**Saved entries:**
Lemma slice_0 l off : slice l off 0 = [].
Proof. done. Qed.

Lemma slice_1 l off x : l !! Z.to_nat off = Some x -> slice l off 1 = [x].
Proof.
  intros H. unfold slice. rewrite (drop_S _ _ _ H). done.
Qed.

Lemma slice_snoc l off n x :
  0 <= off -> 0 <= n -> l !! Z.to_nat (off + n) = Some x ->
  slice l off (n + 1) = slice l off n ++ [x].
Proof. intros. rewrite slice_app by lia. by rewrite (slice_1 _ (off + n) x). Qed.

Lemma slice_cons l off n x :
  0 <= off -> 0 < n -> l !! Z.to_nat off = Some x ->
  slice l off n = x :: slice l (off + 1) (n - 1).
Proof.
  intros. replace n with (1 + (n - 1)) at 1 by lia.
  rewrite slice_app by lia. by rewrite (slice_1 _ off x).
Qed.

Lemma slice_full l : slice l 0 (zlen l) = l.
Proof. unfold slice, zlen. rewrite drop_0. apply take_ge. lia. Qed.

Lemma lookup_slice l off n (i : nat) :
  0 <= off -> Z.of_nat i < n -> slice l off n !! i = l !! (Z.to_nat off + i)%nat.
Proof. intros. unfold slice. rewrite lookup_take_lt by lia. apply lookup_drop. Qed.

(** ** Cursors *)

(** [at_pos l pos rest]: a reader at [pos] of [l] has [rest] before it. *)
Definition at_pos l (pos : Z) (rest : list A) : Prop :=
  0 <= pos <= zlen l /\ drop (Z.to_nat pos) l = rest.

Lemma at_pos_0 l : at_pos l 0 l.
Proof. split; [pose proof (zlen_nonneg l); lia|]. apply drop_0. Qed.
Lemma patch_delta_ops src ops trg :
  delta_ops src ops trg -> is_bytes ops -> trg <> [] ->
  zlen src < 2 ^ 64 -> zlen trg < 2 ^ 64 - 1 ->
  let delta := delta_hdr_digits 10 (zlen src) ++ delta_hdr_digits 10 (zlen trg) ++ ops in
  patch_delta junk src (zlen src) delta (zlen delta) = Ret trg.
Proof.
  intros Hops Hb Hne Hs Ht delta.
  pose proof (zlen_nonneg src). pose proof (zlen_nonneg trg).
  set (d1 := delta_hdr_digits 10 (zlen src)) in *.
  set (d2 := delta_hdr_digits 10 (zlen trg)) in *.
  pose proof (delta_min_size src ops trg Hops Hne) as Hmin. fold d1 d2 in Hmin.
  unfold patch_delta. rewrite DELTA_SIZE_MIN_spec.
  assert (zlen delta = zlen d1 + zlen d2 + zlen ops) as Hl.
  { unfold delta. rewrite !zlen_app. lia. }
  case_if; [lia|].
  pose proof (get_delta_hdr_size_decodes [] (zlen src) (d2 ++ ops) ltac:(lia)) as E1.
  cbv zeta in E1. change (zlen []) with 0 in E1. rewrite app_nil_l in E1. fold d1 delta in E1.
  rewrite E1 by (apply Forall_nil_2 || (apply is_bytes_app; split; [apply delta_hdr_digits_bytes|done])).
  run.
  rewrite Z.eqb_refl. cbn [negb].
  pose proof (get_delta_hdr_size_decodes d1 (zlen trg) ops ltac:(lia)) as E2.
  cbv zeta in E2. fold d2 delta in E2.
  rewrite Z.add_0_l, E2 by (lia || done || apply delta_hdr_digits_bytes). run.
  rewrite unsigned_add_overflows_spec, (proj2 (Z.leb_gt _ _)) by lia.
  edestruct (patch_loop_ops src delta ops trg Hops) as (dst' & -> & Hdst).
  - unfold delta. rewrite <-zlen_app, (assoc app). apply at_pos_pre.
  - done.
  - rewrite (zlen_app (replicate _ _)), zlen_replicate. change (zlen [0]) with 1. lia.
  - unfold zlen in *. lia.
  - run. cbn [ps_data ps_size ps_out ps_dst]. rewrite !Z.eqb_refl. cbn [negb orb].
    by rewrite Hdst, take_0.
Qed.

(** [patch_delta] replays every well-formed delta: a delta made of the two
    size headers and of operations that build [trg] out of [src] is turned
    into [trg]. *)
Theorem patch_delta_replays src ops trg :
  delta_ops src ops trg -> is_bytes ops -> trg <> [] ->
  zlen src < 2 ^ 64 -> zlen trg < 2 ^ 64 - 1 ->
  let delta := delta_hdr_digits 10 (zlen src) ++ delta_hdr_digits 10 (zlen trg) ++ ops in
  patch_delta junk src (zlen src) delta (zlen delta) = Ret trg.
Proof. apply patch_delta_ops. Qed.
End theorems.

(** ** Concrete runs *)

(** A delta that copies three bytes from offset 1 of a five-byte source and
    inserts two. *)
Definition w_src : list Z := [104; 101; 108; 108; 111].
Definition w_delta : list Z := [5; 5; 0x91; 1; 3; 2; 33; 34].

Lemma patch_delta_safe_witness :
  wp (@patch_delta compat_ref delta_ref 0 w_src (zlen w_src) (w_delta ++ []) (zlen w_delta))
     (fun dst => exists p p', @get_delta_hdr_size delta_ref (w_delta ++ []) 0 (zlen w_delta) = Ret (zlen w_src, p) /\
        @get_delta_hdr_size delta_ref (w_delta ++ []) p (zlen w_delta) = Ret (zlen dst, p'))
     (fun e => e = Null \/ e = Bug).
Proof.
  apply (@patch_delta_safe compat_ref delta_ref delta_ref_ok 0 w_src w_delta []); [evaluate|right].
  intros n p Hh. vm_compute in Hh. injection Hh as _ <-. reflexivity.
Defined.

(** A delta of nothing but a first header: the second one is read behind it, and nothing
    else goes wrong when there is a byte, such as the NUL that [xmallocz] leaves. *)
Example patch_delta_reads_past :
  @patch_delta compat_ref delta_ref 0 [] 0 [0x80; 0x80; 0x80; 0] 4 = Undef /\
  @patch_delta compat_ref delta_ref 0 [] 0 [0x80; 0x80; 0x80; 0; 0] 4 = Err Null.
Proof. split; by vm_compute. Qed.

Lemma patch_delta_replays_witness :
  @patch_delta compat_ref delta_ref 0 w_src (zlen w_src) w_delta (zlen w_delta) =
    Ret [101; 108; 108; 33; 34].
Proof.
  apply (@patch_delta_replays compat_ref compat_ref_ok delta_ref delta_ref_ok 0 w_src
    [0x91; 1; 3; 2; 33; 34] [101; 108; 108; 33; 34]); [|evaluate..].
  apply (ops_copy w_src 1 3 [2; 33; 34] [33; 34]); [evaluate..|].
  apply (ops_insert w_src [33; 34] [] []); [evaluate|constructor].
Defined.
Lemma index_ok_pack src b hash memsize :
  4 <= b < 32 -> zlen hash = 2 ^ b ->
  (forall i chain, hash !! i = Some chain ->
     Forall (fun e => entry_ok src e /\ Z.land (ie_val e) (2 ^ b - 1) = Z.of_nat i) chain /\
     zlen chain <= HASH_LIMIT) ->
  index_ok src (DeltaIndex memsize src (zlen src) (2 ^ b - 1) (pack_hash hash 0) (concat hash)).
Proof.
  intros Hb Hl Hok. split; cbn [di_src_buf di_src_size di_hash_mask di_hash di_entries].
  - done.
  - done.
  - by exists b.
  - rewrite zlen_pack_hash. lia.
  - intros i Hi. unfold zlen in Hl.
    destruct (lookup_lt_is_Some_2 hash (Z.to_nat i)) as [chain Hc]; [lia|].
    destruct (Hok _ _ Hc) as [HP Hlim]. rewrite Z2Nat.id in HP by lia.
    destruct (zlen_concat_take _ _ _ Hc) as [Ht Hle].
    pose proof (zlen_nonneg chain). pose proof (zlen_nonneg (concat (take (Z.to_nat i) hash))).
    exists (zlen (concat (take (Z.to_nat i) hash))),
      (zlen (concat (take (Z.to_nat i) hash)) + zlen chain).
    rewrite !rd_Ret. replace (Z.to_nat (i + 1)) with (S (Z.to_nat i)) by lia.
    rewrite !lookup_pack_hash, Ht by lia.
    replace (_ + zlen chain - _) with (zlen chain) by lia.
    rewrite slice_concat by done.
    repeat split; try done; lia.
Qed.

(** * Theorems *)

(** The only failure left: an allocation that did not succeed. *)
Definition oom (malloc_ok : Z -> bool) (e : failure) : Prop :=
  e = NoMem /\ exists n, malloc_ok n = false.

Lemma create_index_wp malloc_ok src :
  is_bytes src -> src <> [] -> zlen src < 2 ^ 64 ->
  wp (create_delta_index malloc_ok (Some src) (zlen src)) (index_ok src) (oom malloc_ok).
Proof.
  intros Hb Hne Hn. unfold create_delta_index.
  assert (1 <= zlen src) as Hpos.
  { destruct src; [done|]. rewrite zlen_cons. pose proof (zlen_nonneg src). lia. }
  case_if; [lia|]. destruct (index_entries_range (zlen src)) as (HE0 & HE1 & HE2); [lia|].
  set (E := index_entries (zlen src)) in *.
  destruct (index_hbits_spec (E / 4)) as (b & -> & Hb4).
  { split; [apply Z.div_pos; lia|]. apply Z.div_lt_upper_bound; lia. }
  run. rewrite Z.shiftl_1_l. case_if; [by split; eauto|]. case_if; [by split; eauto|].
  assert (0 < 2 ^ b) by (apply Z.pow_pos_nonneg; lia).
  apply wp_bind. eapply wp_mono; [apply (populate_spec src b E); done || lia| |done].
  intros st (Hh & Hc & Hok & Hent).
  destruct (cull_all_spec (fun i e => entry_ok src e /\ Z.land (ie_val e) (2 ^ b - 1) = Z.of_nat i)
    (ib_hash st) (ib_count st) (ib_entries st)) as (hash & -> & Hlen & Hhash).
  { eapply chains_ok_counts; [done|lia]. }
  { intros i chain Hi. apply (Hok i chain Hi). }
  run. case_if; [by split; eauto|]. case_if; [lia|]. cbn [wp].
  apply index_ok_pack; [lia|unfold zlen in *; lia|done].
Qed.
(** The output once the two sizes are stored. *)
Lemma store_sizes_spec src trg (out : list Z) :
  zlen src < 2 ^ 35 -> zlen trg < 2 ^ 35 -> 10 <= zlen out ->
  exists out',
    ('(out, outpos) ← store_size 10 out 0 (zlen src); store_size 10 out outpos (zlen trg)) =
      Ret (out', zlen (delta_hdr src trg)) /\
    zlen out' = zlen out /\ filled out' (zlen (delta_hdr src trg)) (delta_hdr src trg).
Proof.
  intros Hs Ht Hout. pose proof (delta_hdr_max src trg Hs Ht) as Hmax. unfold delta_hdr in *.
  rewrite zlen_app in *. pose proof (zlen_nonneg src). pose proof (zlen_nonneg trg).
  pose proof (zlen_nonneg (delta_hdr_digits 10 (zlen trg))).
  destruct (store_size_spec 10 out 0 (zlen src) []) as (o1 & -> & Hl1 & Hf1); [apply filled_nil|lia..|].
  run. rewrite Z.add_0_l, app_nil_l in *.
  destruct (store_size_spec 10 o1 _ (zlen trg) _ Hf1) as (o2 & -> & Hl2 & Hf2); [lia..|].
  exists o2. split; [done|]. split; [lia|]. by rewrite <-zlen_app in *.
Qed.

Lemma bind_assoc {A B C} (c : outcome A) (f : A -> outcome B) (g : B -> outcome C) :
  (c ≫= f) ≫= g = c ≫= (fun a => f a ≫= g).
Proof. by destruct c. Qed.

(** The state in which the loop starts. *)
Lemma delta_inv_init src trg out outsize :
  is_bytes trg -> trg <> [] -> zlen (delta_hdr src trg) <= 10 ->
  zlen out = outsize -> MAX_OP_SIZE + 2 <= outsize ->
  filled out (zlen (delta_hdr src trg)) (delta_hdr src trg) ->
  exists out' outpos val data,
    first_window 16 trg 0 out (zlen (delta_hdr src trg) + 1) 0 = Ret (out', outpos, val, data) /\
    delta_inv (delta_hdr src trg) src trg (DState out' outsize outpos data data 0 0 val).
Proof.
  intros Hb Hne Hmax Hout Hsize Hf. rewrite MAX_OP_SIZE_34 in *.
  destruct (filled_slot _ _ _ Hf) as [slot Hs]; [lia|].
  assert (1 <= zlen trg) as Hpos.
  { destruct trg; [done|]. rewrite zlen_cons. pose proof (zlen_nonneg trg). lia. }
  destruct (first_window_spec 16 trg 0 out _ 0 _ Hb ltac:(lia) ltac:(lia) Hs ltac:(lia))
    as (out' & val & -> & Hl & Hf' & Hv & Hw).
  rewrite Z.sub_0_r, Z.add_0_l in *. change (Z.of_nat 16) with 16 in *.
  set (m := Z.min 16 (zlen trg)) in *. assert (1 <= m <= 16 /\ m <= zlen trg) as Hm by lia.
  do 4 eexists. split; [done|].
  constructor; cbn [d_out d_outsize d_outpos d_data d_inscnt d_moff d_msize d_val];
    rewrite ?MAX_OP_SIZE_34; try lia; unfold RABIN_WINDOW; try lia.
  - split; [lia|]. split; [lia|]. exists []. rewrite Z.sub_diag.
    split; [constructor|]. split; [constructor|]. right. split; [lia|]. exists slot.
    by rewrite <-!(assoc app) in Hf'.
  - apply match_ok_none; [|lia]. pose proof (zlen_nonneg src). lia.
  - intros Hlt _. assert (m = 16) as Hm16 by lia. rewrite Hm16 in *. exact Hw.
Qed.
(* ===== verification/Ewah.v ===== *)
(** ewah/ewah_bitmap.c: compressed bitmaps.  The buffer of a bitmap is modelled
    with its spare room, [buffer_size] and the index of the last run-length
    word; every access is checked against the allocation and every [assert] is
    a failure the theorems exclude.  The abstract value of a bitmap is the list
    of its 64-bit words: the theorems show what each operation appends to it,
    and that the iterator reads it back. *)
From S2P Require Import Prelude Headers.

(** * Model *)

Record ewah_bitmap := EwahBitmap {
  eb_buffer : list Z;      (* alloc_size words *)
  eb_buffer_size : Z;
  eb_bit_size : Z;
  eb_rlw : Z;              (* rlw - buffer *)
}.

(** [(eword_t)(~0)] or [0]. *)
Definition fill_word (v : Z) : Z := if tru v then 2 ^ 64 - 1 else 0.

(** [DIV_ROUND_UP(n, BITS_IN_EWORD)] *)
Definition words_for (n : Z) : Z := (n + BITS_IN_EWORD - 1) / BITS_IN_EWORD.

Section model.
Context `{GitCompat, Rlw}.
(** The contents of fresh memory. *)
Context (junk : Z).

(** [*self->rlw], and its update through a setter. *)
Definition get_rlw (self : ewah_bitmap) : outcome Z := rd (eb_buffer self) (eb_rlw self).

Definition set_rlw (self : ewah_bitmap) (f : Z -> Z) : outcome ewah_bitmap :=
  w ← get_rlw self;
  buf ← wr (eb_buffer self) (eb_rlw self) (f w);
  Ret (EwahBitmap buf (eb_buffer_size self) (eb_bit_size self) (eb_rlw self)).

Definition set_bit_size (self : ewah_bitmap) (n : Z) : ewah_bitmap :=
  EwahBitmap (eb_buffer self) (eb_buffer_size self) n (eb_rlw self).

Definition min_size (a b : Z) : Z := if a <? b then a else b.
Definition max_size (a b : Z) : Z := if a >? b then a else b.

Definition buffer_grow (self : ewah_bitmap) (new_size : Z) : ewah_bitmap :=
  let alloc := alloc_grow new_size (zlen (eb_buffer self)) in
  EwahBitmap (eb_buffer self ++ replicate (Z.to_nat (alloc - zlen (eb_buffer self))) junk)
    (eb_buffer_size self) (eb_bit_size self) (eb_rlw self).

**TASK REQUIREMENTS:** Scan the lines above for "EwahBitmap (eb_buffer self)" and for "let alloc := alloc_grow". Repeat exactly the line holding each of them and every line in between.

**ANSWER:**
  EwahBitmap (eb_buffer self) (eb_buffer_size self) n (eb_rlw self).

Definition min_size (a b : Z) : Z := if a <? b then a else b.
Definition max_size (a b : Z) : Z := if a >? b then a else b.

Definition buffer_grow (self : ewah_bitmap) (new_size : Z) : ewah_bitmap :=
  let alloc := alloc_grow new_size (zlen (eb_buffer self)) in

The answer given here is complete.